Homo erectus wasn’t the first human species to leave Africa 1.8 million years ago, fossils suggest


The earliest ancestral members of the human lineage may have left Africa earlier than generally thought, a new study of fossil teeth suggests.
Modern humans, Homo sapiensare the only living member of the human lineage, Homowhich appeared in Africa around 2 to 3 million years ago and first left this continent a a few hundred thousand years ago. But many others extinct human species previously roamed the Earth, like Homo habilisbelieved to be an early stone tool maker, and Homo erectusthe first to regularly preserve the tools she made.
The Dmanisi fossils have sparked intense debate due to the unusual level of variation they exhibit. Many researchers have suggested that these specimens all belong to H. erectusthe anatomical diversity observed between specimens resulting from factors such as natural differences between the sexes. Other scientists have argued that the Dmanisi fossils represent two distinct human species. One, nicknamed Georgian homoseemed more closely related to the predecessors of humans known as australopiths, while the other, Homo caucasianseemed more similar to early human species.
Resolving this controversy could reveal whether H. erectus was the first human species to leave Africa, or if others preceded it, study co-author Victor Néryhistorian and archaeologist at the University of São Paulo in Brazil, told Live Science.
Previous analyzes of the Dmanisi fossils have focused primarily on the skulls. In the new study, published December 3 in the journal PLOS Oneinstead, researchers focused on the similarities and differences between the teeth.
Scientists analyzed 24 teeth from three individuals in Dmanisi. They compared them not only with each other, but also with 559 teeth from other species, including australopiths, early humans such as H. habilis And H. erectusand modern humans.
The researchers found that the teeth appeared to fall into two groups, one closer to australopiths and the other more similar to early humans. The differences between these groups were particularly evident in the teeth of the upper jaw.

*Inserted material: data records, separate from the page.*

(** *** What holds on the way *)

Definition exec_over (c : testCase) : bool := match tc_exec c with ExClosing | ExReadying | ExEnded => true | _ => false end.
Definition waits (w : waiterPc) : bool := match w with WtrNone | WtrWaiting => true | _ => false end.
(** Where the error of the main function is: nowhere yet, or never after a panic;
    in the channel; with the goroutine that waits; or received. *)
Definition error_place (c : testCase) : Prop :=
  match tc_exec c, tc_err c with
  | (ExNotStarted | ExRunning), err => err = None /\ tc_doneC c = None /\ waits (tc_waiter c) = true
  | ExReturned e, err => err = Some e /\ tc_doneC c = None /\ waits (tc_waiter c) = true
  | _, None => tc_doneC c = None /\ waits (tc_waiter c) = true
  | _, Some e =>
      match tc_waiter c with
      | WtrNone | WtrWaiting => tc_doneC c = Some e
      | WtrGot f | WtrSending f => f = Runtime.contextualMain e /\ tc_doneC c = None
      | WtrEnded => tc_doneC c = None
      end
  end.
(** Where the test is. *)
Definition test_place (c : testCase) : Prop :=
  match tc_tester c with
  | TsBefore => tc_exec c = ExNotStarted /\ tc_waiter c = WtrNone /\ tc_waitingInDuringFailed c = false
  | TsReady => tc_exec c <> ExNotStarted /\ tc_waiter c = WtrNone /\ tc_waitingInDuringFailed c = false
  | TsDuring => tc_exec c <> ExNotStarted /\ hasDuring = true /\ tc_waitingInDuring c = true /\
      match tc_waiter c with WtrSending _ => tc_waitingInDuringFailed c = true | WtrWaiting | WtrGot _ => tc_waitingInDuringFailed c = false | _ => False end
  | TsFailing => tc_exec c <> ExNotStarted /\ hasDuring = true /\ match tc_waiter c with WtrSending _ => True | _ => False end
  | TsStop | TsWaiting => tc_exec c <> ExNotStarted /\ tc_waitingInDuring c = false /\ tc_waitingInDuringFailed c = false /\
      match tc_waiter c with WtrNone | WtrEnded => False | _ => True end
  | TsEnded DuringFailed => tc_exec c <> ExNotStarted
  | TsEnded o => exec_over c = true /\ tc_waiter c = WtrEnded /\ exists e, tc_err c = Some e /\
      match o with CompletedBefore f => f = Runtime.contextualMain e /\ hasDuring = true | Compared b => b = case_passes (Runtime.contextualMain e) | DuringFailed => False end
  end.
Definition case_inv (c : testCase) : Prop := error_place c /\ test_place c /\ (tc_exec c = ExEnded -> tc_readyC c = true).

Lemma case_internal_inv c c' : case_inv c -> case_internal c c' -> case_inv c'.
Proof.
  intros (He & Ht & Hrd) Hs. unfold case_inv. apply and_assoc. split.
  2: { by destruct Hs. }
  unfold error_place, test_place, exec_over in *. clear Hrd.
  destruct Hs as [err c Hx|c Hx|c Hx|c Hx|c Hx Hr|c Hx|err c Hx Hd|err c Hx Hn|err c Hx Hn]; destruct c as [x er d r st w t wd wf n]; cbn in *; subst.
  - destruct He as (-> & -> & Hw). destruct w; try done; (split; [done|]); destruct t as [| | | | | |[]]; naive_solver.
  - split; [by destruct er|]. destruct t as [| | | | | |[]]; naive_solver.
  - split; [by destruct er|]. destruct t as [| | | | | |[]]; naive_solver.
  - naive_solver.
  - destruct Ht as (Hx & -> & ->). split; [by destruct x, er|]. destruct hasDuring; naive_solver.
  - destruct Ht as (Hx & -> & -> & Hw). by split.
  - destruct x, er; cbn in *; try naive_solver; (split; [naive_solver|]); destruct t as [| | | | | |[]]; naive_solver.
  - destruct x, er; cbn in *; try naive_solver; (split; [naive_solver|]); destruct t as [| | | | | |[]], wd; cbn in *; naive_solver.
  - destruct x, er; cbn in *; try naive_solver; (split; [naive_solver|]); destruct Hn as [->| ->]; naive_solver.
Qed.

Lemma case_step_inv c c' : case_inv c -> case_step c c' -> case_inv c'.
Proof.
  intros Hi Hs. destruct Hs as [c c' Hs|c Hx|err c Hx|c Hx|c Hx|c Hx|c Hx]; [by eapply case_internal_inv|..]; destruct Hi as (He & Ht & Hrd); apply and_assoc;
    (split; [clear Hrd|by unfold during_ends; try destruct (tc_waitingInDuringFailed c); cbn; try done; intros; congruence]);
    unfold case_inv, error_place, test_place, exec_over, during_ends in *; destruct c as [x er d r st w t wd wf n]; cbn in *; subst.
  - split; [done|]. destruct t as [| | | | | |[]]; naive_solver.
  - split; [naive_solver|]. destruct t as [| | | | | |[]]; naive_solver.
  - destruct He as (-> & -> & Hw). split; [done|]. destruct t as [| | | | | |[]]; naive_solver.
  - by split.
  - destruct wf; (split; [done|]); cbn; destruct w; naive_solver.
  - split; [done|]. naive_solver.
Qed.

Lemma case_reachable_inv c : reachable (fun c => c = case_start) case_step c -> case_inv c.
Proof. apply invariant_reachable; [|apply case_step_inv]. intros ? ->. by repeat split. Qed.

(** *** What a test case promises *)

(** A case that ends has waited for its main function: its error was filtered and
    compared, or it came while [During] still ran. *)
Theorem test_case_waits_for_main c o : reachable (fun c => c = case_start) case_step c -> tc_tester c = TsEnded o -> o <> DuringFailed ->
  exec_over c = true /\ tc_waiter c = WtrEnded /\ exists e, tc_err c = Some e /\
  match o with CompletedBefore f => f = Runtime.contextualMain e /\ hasDuring = true | Compared b => b = case_passes (Runtime.contextualMain e) | DuringFailed => False end.
Proof. intros (_ & Ht & _)%case_reachable_inv Ho Hne. unfold test_place in Ht. rewrite Ho in Ht. by destruct o. Qed.

Definition can_end (c : testCase) : Prop := exists c' o, rtc case_step c c' /\ tc_tester c' = TsEnded o /\ o <> DuringFailed.
Lemma can_end_step c c' : case_step c c' -> can_end c' -> can_end c.
Proof. intros Hs (c2 & o & Hr & Ho). exists c2, o. split; [by eapply rtc_l|done]. Qed.
Lemma can_end_internal c c' : case_internal c c' -> can_end c' -> can_end c.
Proof. intros Hs. by apply can_end_step, CsInternal. Qed.

Lemma can_end_sending err c : tc_waiter c = WtrSending err -> tc_tester c = TsFailing \/ tc_tester c = TsWaiting -> can_end c.
Proof.
  intros Hw Ht. apply (can_end_internal _ _ (CsDone err c Hw Ht)). unfold can_end.
  destruct Ht as [Ht|Ht]; eexists _, _; (split; [apply rtc_refl|]); cbn; rewrite Ht; (split; [reflexivity|discriminate]).
Qed.

Lemma can_end_failing c : case_inv c -> tc_tester c = TsFailing -> can_end c.
Proof.
  intros (_ & Ht & _) Htc. unfold test_place in Ht. rewrite Htc in Ht. destruct Ht as (_ & _ & Hw).
  destruct (tc_waiter c) as [| | |f|] eqn:Hwc; try done. apply (can_end_sending f); auto.
Qed.

Lemma can_end_waiting c e : case_inv c -> tc_exec c = ExEnded -> tc_err c = Some e -> tc_tester c = TsWaiting -> can_end c.
Proof.
  intros (Hp & Ht & _) Hx He Htc. unfold error_place, test_place in Hp, Ht. rewrite Hx, He in Hp. rewrite Htc in Ht. destruct Ht as (_ & _ & _ & Hw).
  assert (Hgot : forall f c, tc_waiter c = WtrGot f -> tc_tester c = TsWaiting -> can_end c).
  { clear. intros f c Hw Htc. eapply can_end_internal; [apply (CsLocks f); [done|by rewrite Htc]|]. apply (can_end_sending f); cbn; auto. }
  destruct (tc_waiter c) as [| |f|f|] eqn:Hwc; try done; [|by apply (Hgot f)|apply (can_end_sending f); auto].
  apply (can_end_internal _ _ (CsReceives e c Hwc Hp)). by apply (Hgot (Runtime.contextualMain e)).
Qed.

Lemma can_end_stop c e : case_inv c -> tc_exec c = ExEnded -> tc_err c = Some e -> tc_tester c = TsStop -> can_end c.
Proof.
  intros Hi Hx He Htc. assert (Hs := CsStop c Htc). apply (can_end_internal _ _ Hs). apply (can_end_waiting _ e); [by eapply case_internal_inv|done..].
Qed.

Lemma can_end_during c e : case_inv c -> tc_exec c = ExEnded -> tc_err c = Some e -> tc_tester c = TsDuring -> can_end c.
Proof.
  intros Hi Hx He Htc. assert (Hs := CsDuringEnds c Htc). apply (can_end_step _ _ Hs). apply (case_step_inv _ _ Hi) in Hs. revert Hs.
  unfold during_ends. destruct (tc_waitingInDuringFailed c); intros Hs; [by apply can_end_failing|by apply (can_end_stop _ e)].
Qed.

These dental findings suggest “that there was probably more than one species present in the Dmanisi region”, co-author of the study. Mark Hubbedirector and professor of anthropology at the University of Tennessee at Knoxville, told Live Science.
The scientists noted that the differences between these two groups of teeth were similar to the levels of differences observed between the sexes in chimpanzees and gorillas. This raises the possibility that they represent the teeth of both sexes in the same species. However, researchers argued that the Dmanisi fossils did not come from a single human species, since the group most similar to australopiths had relatively large third molars, in contrast to the tendency for humans to have smaller third molars compared to their parents.
“I agree with the authors that Dmanisi probably has more than one lineage represented,” Chris Stringera paleoanthropologist at the Natural History Museum in London who was not involved in this study, told Live Science. The big but little brain “the skull looks much more primitive than the others – at least [H.] habilis-like, otherwise Australopithecus. The others could still represent a very primitive form of [H.] erectuswhich has been the dominant opinion until now.
If one accepts the new study’s findings that two species were present in Dmanisi at the same time, then the larger implication is that “there was an older, more ‘primitive’ species that migrated out of Africa than is generally thought, which is quite interesting.” Karen Baaba paleoanthropologist at Midwestern University in Glendale, Arizona, who was not involved in this work, told Live Science.
If the human species had actually left Africa before H. erectusthese early humans “could have given rise to distant descendants like [H.] luzonensis, [H.] floresiensis And Meganthropist“, added Stringer. (Fossils of Meganthropistan extinct primate, were first discovered in Indonesia in the 1940s, and scientists have long wondered whether they were an ape, an australopith, or a member of an early human species.)
However, Baab cautioned that these new findings do not conclusively prove that there was more than one species in Dmanisi. For example, she noted that the new study’s analysis of lower jaw teeth suggested that these fossils might belong only to H. erectusand not two species.
Although the new study claims that the simplest explanation for its results is that multiple species existed at Dmanisi, the simplest explanation might actually be “to propose a single, albeit highly variable, species where some individuals retain more ancestral characteristics and others drift more toward later species.” Homo erectus” said Baab.